(* ===== verification/Track.v ===== *)
(** * Track ids ([kaijutsu-types/src/track.rs])

    A [TrackId] is the key of a lane: one to 64 characters of [a-z0-9_-]. The
    strict constructor refuses anything else; [slugify] maps a human label into a
    valid id or into nothing. *)

From Stdlib Require Import Ascii.
From S2P Require Import Prelude Text.

Definition MAX_TRACK_ID_LEN : nat := 64.

Record TrackId := { as_str : string }.

#[export] Instance TrackId_eq_dec : EqDecision TrackId.
Proof. solve_decision. Defined.

Inductive TrackIdError :=
  | Empty
  | TooLong (len : nat)
  | InvalidChar (ch : string).

Definition dash : ascii := "-"%char.

(** The charset test on one character: multi-byte characters never pass. *)
Definition is_track_ascii (c : ascii) : bool :=
  ((97 <=? byte_val c) && (byte_val c <=? 122))
  || is_digit c || bool_decide (c = "_"%char) || bool_decide (c = dash).

Definition is_track_char (ch : string) : bool :=
  match ch with String c "" => is_track_ascii c | _ => false end.

(** [TrackId::new]. *)
Definition TrackId_new (s : string) : result TrackIdError TrackId :=
  if bool_decide (s = "") then Err Empty
  else
    let len := char_count s in
    if (MAX_TRACK_ID_LEN <? len)%nat then Err (TooLong len)
    else match List.find (λ c, negb (is_track_char c)) (chars s) with
         | Some ch => Err (InvalidChar ch)
         | None => Ok {| as_str := s |}
         end.

(** *** [slugify] *)

Definition is_ascii_upper (c : ascii) : bool :=
  (65 <=? byte_val c) && (byte_val c <=? 90).
Definition to_ascii_lower (c : ascii) : ascii :=
  Ascii.ascii_of_N (Ascii.N_of_ascii c + 32).

(** The three-way test of the loop body: the lowered character, if it stays. *)
Definition lowered (ch : string) : option ascii :=
  match ch with
  | String c "" =>
      if is_ascii_upper c then Some (to_ascii_lower c)
      else if is_track_char ch then Some c else None
  | _ => None
  end.

(** The loop: what is pushed on [out], given [prev_dash]. *)
Fixpoint slug_loop (cs : list string) (prev_dash : bool) : list ascii :=
  match cs with
  | [] => []
  | ch :: cs' =>
      match lowered ch with
      | Some c =>
          if bool_decide (c = dash)
          then if prev_dash then slug_loop cs' prev_dash else dash :: slug_loop cs' true
          else c :: slug_loop cs' false
      | None =>
          if prev_dash then slug_loop cs' prev_dash else dash :: slug_loop cs' true
      end
  end.

(** [trim_end_matches], [trim_matches] with the character [-]. *)
Fixpoint trim_start_dash (l : list ascii) : list ascii :=
  match l with
  | c :: l' => if bool_decide (c = dash) then trim_start_dash l' else l
  | [] => []
  end.
Definition trim_end_dash (l : list ascii) : list ascii :=
  reverse (trim_start_dash (reverse l)).
Definition trim_dash (l : list ascii) : list ascii := trim_end_dash (trim_start_dash l).

Definition string_of_ascii (l : list ascii) : string := foldr String "" l.

(** [TrackId::slugify]. Everything in [out] is ASCII, so its characters are its
    bytes. The outer [option] is the panic of the final [expect]. *)
Definition slugify (label : string) : option (option TrackId) :=
  let out := slug_loop (chars label) false in
  let trimmed := trim_dash out in
  let slug := trim_end_dash (take MAX_TRACK_ID_LEN trimmed) in
  match slug with
  | [] => Some None
  | _ =>
      match TrackId_new (string_of_ascii slug) with
      | Ok t => Some (Some t)
      | Err _ => None
      end
  end.

Definition solo : TrackId := {| as_str := "solo" |}.

(** The ids the strict constructor can produce. *)
Definition valid_track (t : TrackId) : Prop := TrackId_new (as_str t) = Ok t.

(** ** Lemmas *)

Lemma track_ascii_not_cont c : is_track_ascii c = true → is_cont c = false.
Proof. destruct c as [[] [] [] [] [] [] [] []]; by vm_compute. Qed.

(** ASCII text is its own characters. *)
Lemma chars_string_of_ascii l :
  Forall (λ c, is_track_ascii c = true) l →
  chars (string_of_ascii l) = (λ c, String c "") <$> l.
Proof.
  induction 1 as [|c l Hc Hl IH]; [done|]. csimpl.
  change (string_of_ascii (c :: l)) with (String c (string_of_ascii l)). simpl.
  rewrite IH. destruct Hl as [|d l Hd Hl]; csimpl; [done|].
  by rewrite track_ascii_not_cont.
Qed.

Lemma find_track_none l :
  Forall (λ c, is_track_ascii c = true) l →
  List.find (λ c, negb (is_track_char c)) ((λ c, String c "") <$> l) = None.
Proof. induction 1 as [|c l Hc _ IH]; csimpl; [done|]. by rewrite Hc. Qed.

(** The strict constructor accepts exactly the short non-empty strings of the
    charset. *)
Lemma TrackId_new_ascii l :
  Forall (λ c, is_track_ascii c = true) l → l ≠ [] →
  (length l ≤ MAX_TRACK_ID_LEN)%nat →
  TrackId_new (string_of_ascii l) = Ok {| as_str := string_of_ascii l |}.
Proof.
  intros Hl Hne Hlen. unfold TrackId_new, char_count.
  rewrite bool_decide_eq_false_2 by (by destruct l).
  rewrite chars_string_of_ascii, length_fmap, find_track_none by done.
  by rewrite (proj2 (Nat.ltb_ge _ _)).
Qed.

Lemma lowered_track ch c : lowered ch = Some c → is_track_ascii c = true.
Proof.
  unfold lowered. destruct ch as [|d [|]]; [done| |done].
  destruct (is_ascii_upper d) eqn:E; [|simpl; by destruct (is_track_ascii d) eqn:?;
    intros; simplify_eq].
  intros [= <-]. revert E.
  destruct d as [[] [] [] [] [] [] [] []]; by vm_compute.
Qed.

Lemma slug_loop_track cs b : Forall (λ c, is_track_ascii c = true) (slug_loop cs b).
Proof.
  revert b. induction cs as [|ch cs IH]; intros b; simpl; [done|].
  assert (is_track_ascii dash = true) by done.
  destruct (lowered ch) as [c|] eqn:E; [apply lowered_track in E|];
    repeat case_match; auto.
Qed.

Lemma trim_start_suffix l : ∃ k, l = k ++ trim_start_dash l.
Proof.
  induction l as [|c l [k Hk]]; simpl; [by exists []|].
  case_bool_decide; [|by exists []]. exists (c :: k). by rewrite Hk at 1.
Qed.

Lemma trim_end_prefix l : ∃ k, l = trim_end_dash l ++ k.
Proof.
  destruct (trim_start_suffix (reverse l)) as [k Hk]. exists (reverse k).
  unfold trim_end_dash. rewrite <- reverse_app, <- Hk. by rewrite reverse_involutive.
Qed.

Lemma trim_start_head l c : head (trim_start_dash l) = Some c → c ≠ dash.
Proof.
  induction l as [|d l IH]; simpl; [done|]. case_bool_decide; [done|].
  by intros [= <-].
Qed.

Lemma trim_end_last l c : last (trim_end_dash l) = Some c → c ≠ dash.
Proof.
  unfold trim_end_dash. rewrite last_reverse. apply trim_start_head.
Qed.

#[export] Hint Resolve trim_end_last trim_start_head slug_loop_track : kj.

(** *** Clean slugs: no two dashes in a row, none at the edges *)

Fixpoint no_double (b : bool) (l : list ascii) : Prop :=
  match l with
  | [] => True
  | c :: l' => (b = true → c ≠ dash) ∧ no_double (bool_decide (c = dash)) l'
  end.

Lemma no_double_weaken b l : no_double true l → no_double b l.
Proof. destruct l; simpl; [done|]. intros [H ?]. auto. Qed.

Lemma slug_loop_no_double cs b : no_double b (slug_loop cs b).
Proof.
  revert b. induction cs as [|ch cs IH]; intros b; simpl; [done|].
  assert (no_double b (if b then slug_loop cs b else dash :: slug_loop cs true)) as Hdash.
  { destruct b; [apply IH|]. simpl. by split; [|apply IH]. }
  destruct (lowered ch) as [c|]; [|done]. case_bool_decide as Hc; [done|].
  simpl. rewrite bool_decide_eq_false_2 by done. by split; [|apply IH].
Qed.

Lemma no_double_app_l b l k : no_double b (l ++ k) → no_double b l.
Proof. revert b. induction l as [|c l IH]; intros b; simpl; [done|]. naive_solver. Qed.

Lemma no_double_app_r b l k : no_double b (l ++ k) → no_double false k.
Proof.
  revert b. induction l as [|c l IH]; intros b; simpl.
  - destruct b; [apply no_double_weaken|done].
  - intros [_ H]. eapply IH, H.
Qed.

Lemma lowered_track_ascii c : is_track_ascii c = true → lowered (String c "") = Some c.
Proof.
  intros Hc. unfold lowered, is_track_char. rewrite Hc.
  assert (is_ascii_upper c = false) as ->; [|done].
  revert Hc. destruct c as [[] [] [] [] [] [] [] []]; by vm_compute.
Qed.

Lemma slug_loop_clean l b :
  Forall (λ c, is_track_ascii c = true) l → no_double b l →
  slug_loop ((λ c, String c "") <$> l) b = l.
Proof.
  intros Hl. revert b. induction Hl as [|c l Hc _ IH]; intros b; [done|].
  cbn [fmap list_fmap slug_loop no_double]. rewrite lowered_track_ascii by done.
  intros [Hb Hn]. case_bool_decide as Hd.
  - destruct b; [by destruct Hb|]. subst. by rewrite IH.
  - by rewrite IH.
Qed.

Lemma trim_start_id l : (∀ c, head l = Some c → c ≠ dash) → trim_start_dash l = l.
Proof.
  destruct l as [|c l]; simpl; [done|]. intros H.
  by rewrite bool_decide_eq_false_2 by auto.
Qed.

Lemma trim_end_id l : (∀ c, last l = Some c → c ≠ dash) → trim_end_dash l = l.
Proof.
  intros H. unfold trim_end_dash. rewrite trim_start_id, reverse_involutive; [done|].
  intros c. rewrite head_reverse. apply H.
Qed.

(** What [slugify] keeps, and its properties. *)
Definition slug_bytes (label : string) : list ascii :=
  trim_end_dash (take MAX_TRACK_ID_LEN (trim_dash (slug_loop (chars label) false))).

Lemma head_app_l {A} (l k : list A) c : head l = Some c → head (l ++ k) = Some c.
Proof. by destruct l. Qed.

Lemma slug_bytes_clean label :
  let l := slug_bytes label in
  Forall (λ c, is_track_ascii c = true) l ∧ (length l ≤ MAX_TRACK_ID_LEN)%nat ∧
  no_double false l ∧
  (∀ c, head l = Some c → c ≠ dash) ∧ (∀ c, last l = Some c → c ≠ dash).
Proof.
  simpl. unfold slug_bytes, trim_dash.
  set (out := slug_loop (chars label) false).
  destruct (trim_start_suffix out) as [k1 H1].
  destruct (trim_end_prefix (trim_start_dash out)) as [k2 H2].
  set (t := trim_end_dash (trim_start_dash out)) in *.
  destruct (trim_end_prefix (take MAX_TRACK_ID_LEN t)) as [k3 H3].
  pose proof (take_drop MAX_TRACK_ID_LEN t) as H4.
  set (l := trim_end_dash (take MAX_TRACK_ID_LEN t)) in *.
  assert (out = k1 ++ l ++ k3 ++ drop MAX_TRACK_ID_LEN t ++ k2) as Hout.
  { transitivity (k1 ++ t ++ k2); [congruence|]. f_equal.
    rewrite <- H4, H3, <- !app_assoc at 1. done. }
  assert (trim_start_dash out = l ++ k3 ++ drop MAX_TRACK_ID_LEN t ++ k2) as Hts.
  { apply (app_inv_head k1). congruence. }
  split_and!.
  - pose proof (slug_loop_track (chars label) false) as Hf.
    fold out in Hf. rewrite Hout, !Forall_app in Hf. by destruct_and!.
  - transitivity (length (take MAX_TRACK_ID_LEN t)); [|rewrite length_take; lia].
    rewrite H3, length_app. lia.
  - pose proof (slug_loop_no_double (chars label) false) as Hd.
    fold out in Hd. rewrite Hout in Hd. by apply no_double_app_r, no_double_app_l in Hd.
  - intros c Hc. apply (trim_start_head out). rewrite Hts. by apply head_app_l.
  - intros c. apply trim_end_last.
Qed.

Lemma slugify_unfold label :
  slugify label =
    match slug_bytes label with
    | [] => Some None
    | l => Some (Some {| as_str := string_of_ascii l |})
    end.
Proof.
  unfold slugify. fold (slug_bytes label).
  destruct (slug_bytes_clean label) as (Hl&Hlen&_).
  destruct (slug_bytes label) as [|c l]; [done|].
  by rewrite TrackId_new_ascii.
Qed.

(** [slugify] never panics (its closing [expect] always holds): every label is
    mapped to nothing or to an id the strict constructor accepts, and slugifying
    that id again gives it back. *)
Theorem slugify_valid_idempotent (label : string) :
  ∃ r, slugify label = Some r ∧
    match r with
    | None => True
    | Some t => valid_track t ∧ slugify (as_str t) = Some (Some t)
    end.
Proof.
  rewrite slugify_unfold. destruct (slug_bytes_clean label) as (Hl&Hlen&Hd&Hh&Hla).
  destruct (slug_bytes label) as [|c l] eqn:E; [by exists None|].
  eexists; split; [done|]. split; [by apply TrackId_new_ascii|].
  rewrite slugify_unfold. cbn [as_str]. unfold slug_bytes.
  rewrite chars_string_of_ascii, slug_loop_clean by done.
  unfold trim_dash. rewrite (trim_start_id _ Hh), (trim_end_id _ Hla), take_ge by done.
  by rewrite (trim_end_id _ Hla).
Qed.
#####
## TASK REQUIREMENTS
Where a line of the data contains the string "else", include it in a count, and state that count alone.

## WRITTEN REPLY
9